Troubleshooting Application Manager

In this page we will cover few common debugging scenarios, by walking though fictitious scenarios, and learn how to use dA platform to find the root cause.

A Deployment is transitioning to RUNNING for a long time

In this scenario, a deployment resource is “stuck” in a transitioning status for a long period of time, and we would like to understand why.

  • First thing that we would do is to check the event log of the deployment. For example, suppose that we see in the event log the following message: Waiting for required number of Flink task slots (available: 0, required: 1), and nothing else for a long period. This would indicate that a TaskManager is unable to “report for duty”.
  • To understand why, let’s find the Application Manager’s job id that is currently trying to start. For example, by using the web UI jobs tab under the desired deployment, we will find a job with the status STARTING.
  • Then, let’s look for problematic task manager Pods. To do that we can use kubectl -n <namespace> get pods -l component=taskmanager,jobId=<job id>.
  • Having found the desired pod, we can now describe it via kubectl -n <namespace> describe pod <pod id> and examine its status.
  • To find the logs that are associated with the task managers for this job, we can use Kibana and filter log lines with the job id obtained before and limit the loggerName field to org.apache.flink.runtime.taskmanager.TaskManager.

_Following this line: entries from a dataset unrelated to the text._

(** [safe_write_parquet(df, file_path, max_retries)]. *)
Definition safe_write_parquet (df : option Frame) (file_path : string)
  (max_retries : nat) (oracle : nat -> Attempt) (fs : FS) : Run :=
  match df with
  | None => {| outcome := Returned false; final := fs; observed := [fs] |}
  | Some d =>
      if is_empty d
      then {| outcome := Returned false; final := fs; observed := [fs] |}
      else retry_loop d file_path max_retries oracle max_retries 0 Unbound
             fs [fs]
  end.

(** A [try: x = f(x) except: pass] around one stage. *)
Definition try_stage (f : Frame -> option Frame) (df : Frame) : Frame :=
  match f df with
  | Some df' => df'
  | None => df
  end.

(** What a function of the module hands back: a value, or an exception
    that leaves it. *)
Inductive Call (A : Type) : Type :=
| Value (a : A)
| Exception.
Arguments Value {A} a.
Arguments Exception {A}.

(** The frame [create_limit_status_parquet] hands to the writer. *)
Definition status_frame (df : Frame) : option Frame :=
  match compute_limits_df df with
  | None => None
  | Some s =>
      match continuous_df (init_columns_df s) with
      | None => None
      | Some s =>
          let s :=
            match indicators_df s with
            | Some s1 => try_stage relative_df s1
            | None => s
            end in
          Some (try_stage candles_df s)
      end
  end.

(** [create_limit_status_parquet(df, output_path)]: the frame on
    success; an exception when a stage raises or the writer does not
    return [True]. *)
Definition create_limit_status_parquet (df : Frame) (output_path : string)
  (oracle : nat -> Attempt) (fs : FS) : Call Frame * Run :=
  match status_frame df with
  | None => (Exception, {| outcome := Raised; final := fs; observed := [fs] |})
  | Some status_df =>
      let r := safe_write_parquet (Some status_df) output_path 3 oracle fs in
      match outcome r with
      | Returned true => (Value status_df, r)
      | _ => (Exception, r)
      end
  end.

(** The two paths a [MarketMetadataManager] works on. *)
Record Manager : Type := mkManager {
  market_states_path : string;
  stock_metadata_path : string
}.

(** [pl.read_parquet(path)]: raises on a missing or unparsable file. *)
Definition read_parquet (fs : FS) (path : string) : option Frame :=
  match fs path with
  | Some (Parquet df) => Some df
  | _ => None
  end.

(** [load_stock_metadata]: [None] when the file is missing or does not
    parse. *)
Definition load_stock_metadata (self : Manager) (fs : FS) : option Frame :=
  read_parquet fs (stock_metadata_path self).

(** [precompute_market_states]. *)
Definition precompute_market_states (self : Manager)
  (oracle : nat -> Attempt) (fs : FS) : bool * FS :=
  match load_stock_metadata self fs with
  | None => (false, fs)
  | Some stock_data =>
      if is_empty stock_data then (false, fs)
      else
        match create_limit_status_parquet stock_data
                (market_states_path self) oracle fs with
        | (Value _, r) => (true, final r)
        | (Exception, r) => (false, final r)
        end
  end.

(** The frame the incremental branch has before [unique]; [None] when a
    stage outside a local [try] raises. *)
Definition merged_frame (stock_data : option Frame) : option Frame :=
  match stock_data with
  | None => None
  | Some d =>
      match compute_limits_df d with
      | None => None
      | Some d =>
          match continuous_df d with
          | None => None
          | Some d =>
              match indicators_df d with
              | None => None
              | Some d =>
                  match relative_df d with
                  | None => None
                  | Some d => Some (try_stage candles_df d)
                  end
              end
          end
      end
  end.

(** The frame the incremental branch hands to the writer, in a run whose
    [unique] goes as [sched] says. *)
Definition incremental_frame (sched : Schedule) (stock_data : option Frame)
  : option Frame :=
  match merged_frame stock_data with
  | None => None
  | Some d => Some (unique_df sched d)
  end.

(** [update_market_states_incremental]: the Boolean it returns and the
    file system it leaves. *)
Definition update_market_states_incremental (self : Manager)
  (sched : Schedule) (oracle : nat -> Attempt) (fs : FS) : bool * FS :=
  match fs (market_states_path self) with
  | Some _ =>
      match read_parquet fs (market_states_path self) with
      | None => (false, fs)
      | Some existing_states =>
          if negb (has_date existing_states) then (false, fs)
          else
            match incremental_frame sched (load_stock_metadata self fs) with
            | None => (false, fs)
            | Some stock_data =>
                let r := safe_write_parquet (Some stock_data)
                           (market_states_path self) 3 oracle fs in
                match outcome r with
                | Returned true => (true, final r)
                | _ => (false, final r)
                end
            end
      end
  | None => precompute_market_states self oracle fs
  end.

(** [fs] still holds, at every path that existed in [base], what [base]
    held there. *)
Definition agrees (base fs : FS) : Prop :=
  forall q, base q <> None -> fs q = base q.

(** [s] is [base] with the complete image of [df] moved over
    [file_path]: nothing else that existed has changed. *)
Definition committed (base : FS) (df : Frame) (file_path : string) (s : FS)
  : Prop :=
  s file_path = Some (Parquet df) /\
  forall q, base q <> None -> q <> file_path -> s q = base q.

(** The name in [temp_file], if any, was not a file of [base]. *)
Definition fresh_handle (base : FS) (temp_file : PyVar) : Prop :=
  forall tmp, temp_file = Handle tmp -> base tmp = None.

After figuring out the root cause we can reconfigure the Application Manager deployment resource and wait for a new Job to appear.

The web user interface is showing a white page

It might happen that the Application Manager user interface screen goes white after clicking a link or loading a page. Usually there’s a stack trace in the Developer Tools of your browser. If possible, please report the steps to reproduce the issue and the stack trace to our support.